_Exercise brief_. Scan the following data for lines with "string" and state how many there are, as a number only.

_Input data_.

Lemma handles_set_none size mf mf' V f hs sl :
  handles size mf V f hs -> V sl = None -> (sl <> Shared_buffer -> mf' = mf) ->
  handles size mf' V (fun x => if decide (x = sl) then none mf' sl else f x) hs.
Proof.
  intros H Hn Hmf.
  assert (Hk : forall x h, (if decide (x = sl) then none mf' sl else f x) = Ref h ->
                           x <> sl /\ f x = Ref h).
  { intros x h Hx. destruct (decide (x = sl)); [by apply none_no_ref in Hx|done]. }
  split.
  - intros x o Hx. destruct (decide (x = sl)) as [->|]; [congruence|]. by apply H.
  - intros x Hx. destruct (decide (x = sl)) as [->|Hd]; [done|].
    rewrite (h_none _ _ _ _ _ H _ Hx). unfold none.
    destruct (bool_decide_reflect (x = Shared_buffer)) as [->|]; [|done].
    by rewrite Hmf by congruence.
  - intros x y h [_ Hx]%Hk [_ Hy]%Hk. eapply H; eauto.
  - intros h Hh. destruct (h_all _ _ _ _ _ H _ Hh) as [x Hx]. exists x.
    rewrite decide_False; [done|]. intros ->.
    rewrite (h_none _ _ _ _ _ H _ Hn) in Hx. by apply none_no_ref in Hx.
Qed.

Lemma handles_let_go size mf V f hs sl h :
  handles size mf V f hs -> f sl = Ref h ->
  handles size (mf && negb (bool_decide (sl = Shared_buffer))) (vset sl None V)
    (fun x => if decide (x = sl) then unset sl else f x) (delete h hs).
Proof.
  intros H Hr.
  assert (Hk : forall x k, (if decide (x = sl) then unset sl else f x) = Ref k ->
                           x <> sl /\ f x = Ref k /\ k <> h).
  { intros x k Hx. destruct (decide (x = sl)); [by apply unset_no_ref in Hx|].
    split_and!; [done..|]. intros ->. by eapply n, H. }
  split.
  - intros x o Hx. unfold vset in Hx. destruct (decide (x = sl)) as [->|Hd]; [done|].
    destruct (h_some _ _ _ _ _ H _ _ Hx) as (k & Hf & Hh). exists k. split; [done|].
    rewrite lookup_delete_ne; [done|]. intros ->. by eapply Hd, H.
  - intros x Hx. unfold vset in Hx. destruct (decide (x = sl)) as [->|Hd].
    + unfold none. destruct (bool_decide_reflect (sl = Shared_buffer)) as [->|]; [|done].
      by rewrite andb_false_r.
    + rewrite (h_none _ _ _ _ _ H _ Hx). unfold none.
      destruct (bool_decide_reflect (x = Shared_buffer)) as [->|]; [|done].
      by rewrite bool_decide_eq_false_2, andb_true_r by congruence.
  - intros x y k [_ [Hx _]]%Hk [_ [Hy _]]%Hk. eapply H; eauto.
  - intros k Hh. assert (k <> h) by (intros ->; rewrite lookup_delete_eq in Hh; by destruct Hh).
    rewrite lookup_delete_ne in Hh by done. destruct (h_all _ _ _ _ _ H _ Hh) as [x Hx].
    exists x. rewrite decide_False; [done|]. intros ->. congruence.
Qed.

(** ** The system objects behind the handles of the client *)

Definition shm_name (sl : slot) : option string :=
  match sl with
  | Shm_fd => Some QEM_SMI_SHM_NAME
  | Mon_lock_fd => Some QEM_SMI_SHARED_MUTEX
  | Cond_read_fd => Some QEM_SMI_SHARED_COND_READ
  | Cond_write_fd => Some QEM_SMI_SHARED_COND_WRITE
  | _ => None
  end.

Definition sem_name (sl : slot) : option string :=
  match sl with
  | Server_sem => Some QEM_SMI_SHARED_SEM_SERVER
  | Client_sem => Some QEM_SMI_SHARED_SEM_CLIENT
  | _ => None
  end.

(** The descriptor a mapping was made from. *)
Definition fd_of (sl : slot) : option slot :=
  match sl with
  | Shared_buffer => Some Shm_fd
  | Mon_lock => Some Mon_lock_fd
  | Cond_read => Some Cond_read_fd
  | Cond_write => Some Cond_write_fd
  | _ => None
  end.

Lemma shm_name_inj sl sl' n : shm_name sl = Some n -> shm_name sl' = Some n -> sl = sl'.
Proof. by destruct sl, sl'; intros [= <-]. Qed.

Lemma sem_name_inj sl sl' n : sem_name sl = Some n -> sem_name sl' = Some n -> sl = sl'.
Proof. by destruct sl, sl'; intros [= <-]. Qed.

Definition supd {A} (sl : slot) (v : A) (f : slot -> A) : slot -> A :=
  fun x => if decide (x = sl) then v else f x.

Lemma supd_eq {A} sl (v : A) f : supd sl v f sl = v.
Proof. unfold supd. by rewrite decide_True. Qed.

(** What is known of the names: they are exactly those of the objects of the view,
    or no others, or anything. *)
Inductive names := Exact | Within | Any.

Definition agree (N : names) (x y : option nat) : Prop :=
  match N with Exact => x = y | Within => x = None \/ x = y | Any => True end.

Lemma agree_refl N x : agree N x x.
Proof. destruct N; cbn; auto. Qed.

Lemma agree_None N x : N <> Any -> agree N x None -> x = None.
Proof. destruct N; cbn; naive_solver. Qed.

Lemma agree_delete N y : N <> Exact -> agree N None y.
Proof. destruct N; cbn; naive_solver. Qed.

(** The objects of the view [V] have the contents [B] and the values [K], and the
    names are as [N] says. *)
Record osrel (N : names) (V : view) (B : slot -> bytes) (K : slot -> Z) (w : os) : Prop := {
  o_obj sl n o : shm_name sl = Some n -> V sl = Some o -> os_objs w !! o = Some (B sl);
  o_obj_inj sl sl' n n' o :
    shm_name sl = Some n -> shm_name sl' = Some n' -> V sl = Some o -> V sl' = Some o -> sl = sl';
  o_map sl fd o : fd_of sl = Some fd -> V sl = Some o -> V fd = Some o;
  o_sem sl n k : sem_name sl = Some n -> V sl = Some k -> os_sems w !! k = Some (K sl);
  o_sem_inj sl sl' n n' k :
    sem_name sl = Some n -> sem_name sl' = Some n' -> V sl = Some k -> V sl' = Some k -> sl = sl';
  o_shm_names sl n : shm_name sl = Some n -> agree N (os_shm w !! n) (V sl);
  o_sem_names sl n : sem_name sl = Some n -> agree N (os_sem w !! n) (V sl)
}.

Ltac slot_cases :=
  repeat match goal with
  | H : context [decide (?x = ?y)] |- _ => destruct (decide (x = y)); subst
  | |- context [decide (?x = ?y)] => destruct (decide (x = y)); subst
  end.

(** Contradictions between the kinds of slots. *)
Ltac slot_absurd :=
  exfalso;
  match goal with
  | H : ?f ?x = Some _, H' : ?g ?x = Some _ |- _ => is_var x; destruct x; discriminate
  | H : ?f ?x = Some ?x |- _ => destruct x; discriminate
  | H : fd_of ?x = Some ?y, H' : sem_name ?y = Some _ |- _ =>
      destruct x; try discriminate; injection H as <-; discriminate
  end.

Lemma os_create N V B K w sl n o :
  osrel N V B K w -> N <> Any -> shm_name sl = Some n -> V sl = None ->
  o = default (fresh (dom (os_objs w))) (os_shm w !! n) ->
  osrel N (vset sl (Some o) V) (supd sl [] B) K
    (set_objs (set_os_shm w (<[n := o]> (os_shm w))) (<[o := []]> (os_objs w))).
Proof.
  intros H HN Hsl Hv Ho. pose proof (o_shm_names _ _ _ _ _ H _ _ Hsl) as Hnm.
  rewrite Hv in Hnm. rewrite (agree_None _ _ HN Hnm) in Ho. cbn in Ho.
  assert (Hf : forall sl' n' o', shm_name sl' = Some n' -> V sl' = Some o' -> o' <> o).
  { intros sl' n' o' Hn' Hv' ->. pose proof (o_obj _ _ _ _ _ H _ _ _ Hn' Hv') as Hobj.
    apply elem_of_dom_2 in Hobj. subst o. by apply is_fresh in Hobj. }
  split; unfold vset, supd; cbn.
  - intros x n' o' Hn' Hx. slot_cases; [simplify_eq; by rewrite lookup_insert_eq|].
    rewrite lookup_insert_ne by (apply not_eq_sym; eauto). by eapply H.
  - intros x y n1 n2 o' H1 H2 Hx Hy. slot_cases; try done; [..|by eapply H].
    all: first [destruct (Hf _ _ _ H2 Hy); congruence|destruct (Hf _ _ _ H1 Hx); congruence].
  - intros x fd o' Hfd Hx. slot_cases; try slot_absurd; [..|by eapply H].
    by rewrite (o_map _ _ _ _ _ H _ _ _ Hfd Hx) in Hv.
  - intros x n' k Hn' Hx. slot_cases; [slot_absurd|]. by eapply H.
  - intros x y n1 n2 k H1 H2 Hx Hy. slot_cases; try slot_absurd. by eapply (o_sem_inj _ _ _ _ _ H).
  - intros x n' Hn'. slot_cases; [simplify_eq; rewrite lookup_insert_eq; apply agree_refl|].
    rewrite lookup_insert_ne; [by apply H|]. intros ->. eauto using shm_name_inj.
  - intros x n' Hn'. slot_cases; [slot_absurd|]. by apply H.
Qed.

Lemma os_sem_create N V B K w sl n k :
  osrel N V B K w -> sem_name sl = Some n -> V sl = None -> k = fresh (dom (os_sems w)) ->
  osrel N (vset sl (Some k) V) B (supd sl 0 K)
    (set_sems (set_os_sem w (<[n := k]> (os_sem w))) (<[k := 0]> (os_sems w))).
Proof.
  intros H Hsl Hv Hk.
  assert (Hf : forall sl' n' k', sem_name sl' = Some n' -> V sl' = Some k' -> k' <> k).
  { intros sl' n' k' Hn' Hv' ->. pose proof (o_sem _ _ _ _ _ H _ _ _ Hn' Hv') as Hs.
    apply elem_of_dom_2 in Hs. subst k. by apply is_fresh in Hs. }
  split; unfold vset, supd; cbn.
  - intros x n' o' Hn' Hx. slot_cases; [slot_absurd|]. by eapply H.
  - intros x y n1 n2 o' H1 H2 Hx Hy. slot_cases; try slot_absurd.
    by eapply (o_obj_inj _ _ _ _ _ H).
  - intros x fd o' Hfd Hx. slot_cases; try slot_absurd. by eapply H.
  - intros x n' k' Hn' Hx. slot_cases; [simplify_eq; by rewrite lookup_insert_eq|].
    rewrite lookup_insert_ne by (apply not_eq_sym; eauto). by eapply H.
  - intros x y n1 n2 k' H1 H2 Hx Hy.
    slot_cases; try done; [..|by eapply (o_sem_inj _ _ _ _ _ H)].
    all: first [destruct (Hf _ _ _ H2 Hy); congruence|destruct (Hf _ _ _ H1 Hx); congruence].
  - intros x n' Hn'. slot_cases; [slot_absurd|]. by apply H.
  - intros x n' Hn'. slot_cases; [simplify_eq; rewrite lookup_insert_eq; apply agree_refl|].
    rewrite lookup_insert_ne; [by apply H|]. intros ->. eauto using sem_name_inj.
Qed.

(** Changing the contents of an object, or the value of a semaphore. *)
Lemma os_write N V B K w sl n o bs :
  osrel N V B K w -> shm_name sl = Some n -> V sl = Some o ->
  osrel N V (supd sl bs B) K (set_objs w (<[o := bs]> (os_objs w))).
Proof.
  intros H Hsl Hv. split; cbn; try apply H.
  intros x n' o' Hn' Hx. unfold supd. slot_cases; [simplify_eq; by rewrite lookup_insert_eq|].
  rewrite lookup_insert_ne; [by eapply H|]. intros ->.
  by destruct (o_obj_inj _ _ _ _ _ H x sl n' n o').
Qed.

Lemma os_sem_set N V B K w sl n k v :
  osrel N V B K w -> sem_name sl = Some n -> V sl = Some k ->
  osrel N V B (supd sl v K) (set_sems w (<[k := v]> (os_sems w))).
Proof.
  intros H Hsl Hv. split; cbn; try apply H.
  intros x n' k' Hn' Hx. unfold supd. slot_cases; [simplify_eq; by rewrite lookup_insert_eq|].
  rewrite lookup_insert_ne; [by eapply H|]. intros ->.
  by destruct (o_sem_inj _ _ _ _ _ H x sl n' n k').
Qed.

Lemma alter_Some {A} (f : A -> A) (m : gmap nat A) i x :
  m !! i = Some x -> alter f i m = <[i := f x]> m.
Proof.
  intros H. apply map_eq. intros j. destruct (decide (j = i)) as [->|].
  - by rewrite lookup_alter_eq, H, lookup_insert_eq.
  - by rewrite lookup_alter_ne, lookup_insert_ne.
Qed.

(** Mapping an open object, allocating, and giving either up. *)
Lemma os_vset N V B K w sl v :
  osrel N V B K w -> shm_name sl = None -> sem_name sl = None ->
  (forall fd o, fd_of sl = Some fd -> v = Some o -> V fd = Some o) ->
  osrel N (vset sl v V) B K w.
Proof.
  intros H Hs Hk Hfd. split; unfold vset.
  - intros x n' o' Hn' Hx. slot_cases; [congruence|]. by eapply H.
  - intros x y n1 n2 o' H1 H2 Hx Hy. slot_cases; try congruence.
    by eapply (o_obj_inj _ _ _ _ _ H).
  - intros x fd o' Hf Hx. slot_cases; try congruence; try by eauto.
    + destruct x; try discriminate; injection Hf as <-; discriminate.
    + by eapply H.
  - intros x n' k' Hn' Hx. slot_cases; [congruence|]. by eapply H.
  - intros x y n1 n2 k' H1 H2 Hx Hy. slot_cases; try congruence.
    by eapply (o_sem_inj _ _ _ _ _ H).
  - intros x n' Hn'. slot_cases; [congruence|]. by apply H.
  - intros x n' Hn'. slot_cases; [congruence|]. by apply H.
Qed.

(** Closing a descriptor no mapping depends on, and unlinking its name. *)
Lemma os_close N V B K w sl n :
  osrel N V B K w -> shm_name sl = Some n -> (forall x, fd_of x = Some sl -> V x = None) ->
  osrel N (vset sl None V) B K (set_os_shm w (delete n (os_shm w))).
Proof.
  intros H Hs Hfd. split; unfold vset; cbn.
  - intros x n' o' Hn' Hx. slot_cases; [done|]. by eapply H.
  - intros x y n1 n2 o' H1 H2 Hx Hy. slot_cases; try done.
    by eapply (o_obj_inj _ _ _ _ _ H).
  - intros x fd o' Hf Hx. slot_cases; try done; [|by eapply H]. by rewrite Hfd in Hx.
  - intros x n' k' Hn' Hx. slot_cases; [done|]. by eapply H.
  - intros x y n1 n2 k' H1 H2 Hx Hy. slot_cases; try done.
    by eapply (o_sem_inj _ _ _ _ _ H).
  - intros x n' Hn'. slot_cases; [simplify_eq; rewrite lookup_delete_eq; apply agree_refl|].
    rewrite lookup_delete_ne; [by apply H|]. intros ->. eauto using shm_name_inj.
  - intros x n' Hn'. slot_cases; [slot_absurd|]. by apply H.
Qed.

Lemma os_sem_close N V B K w sl n :
  osrel N V B K w -> sem_name sl = Some n ->
  osrel N (vset sl None V) B K (set_os_sem w (delete n (os_sem w))).
Proof.
  intros H Hs. split; unfold vset; cbn.
  - intros x n' o' Hn' Hx. slot_cases; [done|]. by eapply H.
  - intros x y n1 n2 o' H1 H2 Hx Hy. slot_cases; try done.
    by eapply (o_obj_inj _ _ _ _ _ H).
  - intros x fd o' Hf Hx. slot_cases; try done; [|by eapply H]. slot_absurd.
  - intros x n' k' Hn' Hx. slot_cases; [done|]. by eapply H.
  - intros x y n1 n2 k' H1 H2 Hx Hy. slot_cases; try done.
    by eapply (o_sem_inj _ _ _ _ _ H).
  - intros x n' Hn'. slot_cases; [slot_absurd|]. by apply H.
  - intros x n' Hn'. slot_cases; [simplify_eq; rewrite lookup_delete_eq; apply agree_refl|].
    rewrite lookup_delete_ne; [by apply H|]. intros ->. eauto using sem_name_inj.
Qed.

(** ** Abstract state of an end *)

Record ast := mk_ast {
  a_view : view;
  a_mf : bool;
  a_data : bool;
  a_obj : slot -> bytes;
  a_sem : slot -> Z
}.

(** Everything but the handles and the objects behind them. *)
Definition glob (s : env) :=
  (error_code s, shared_buffer_data s, shared_buffer_size s, local_bytes s,
   local_buffer_index s, next_block s, (block_count s, block_size s),
   (sync_ready s, misuse s),
   (os_lock (e_os s), os_waits_write (e_os s), os_waits_read (e_os s))).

_Task response_. 2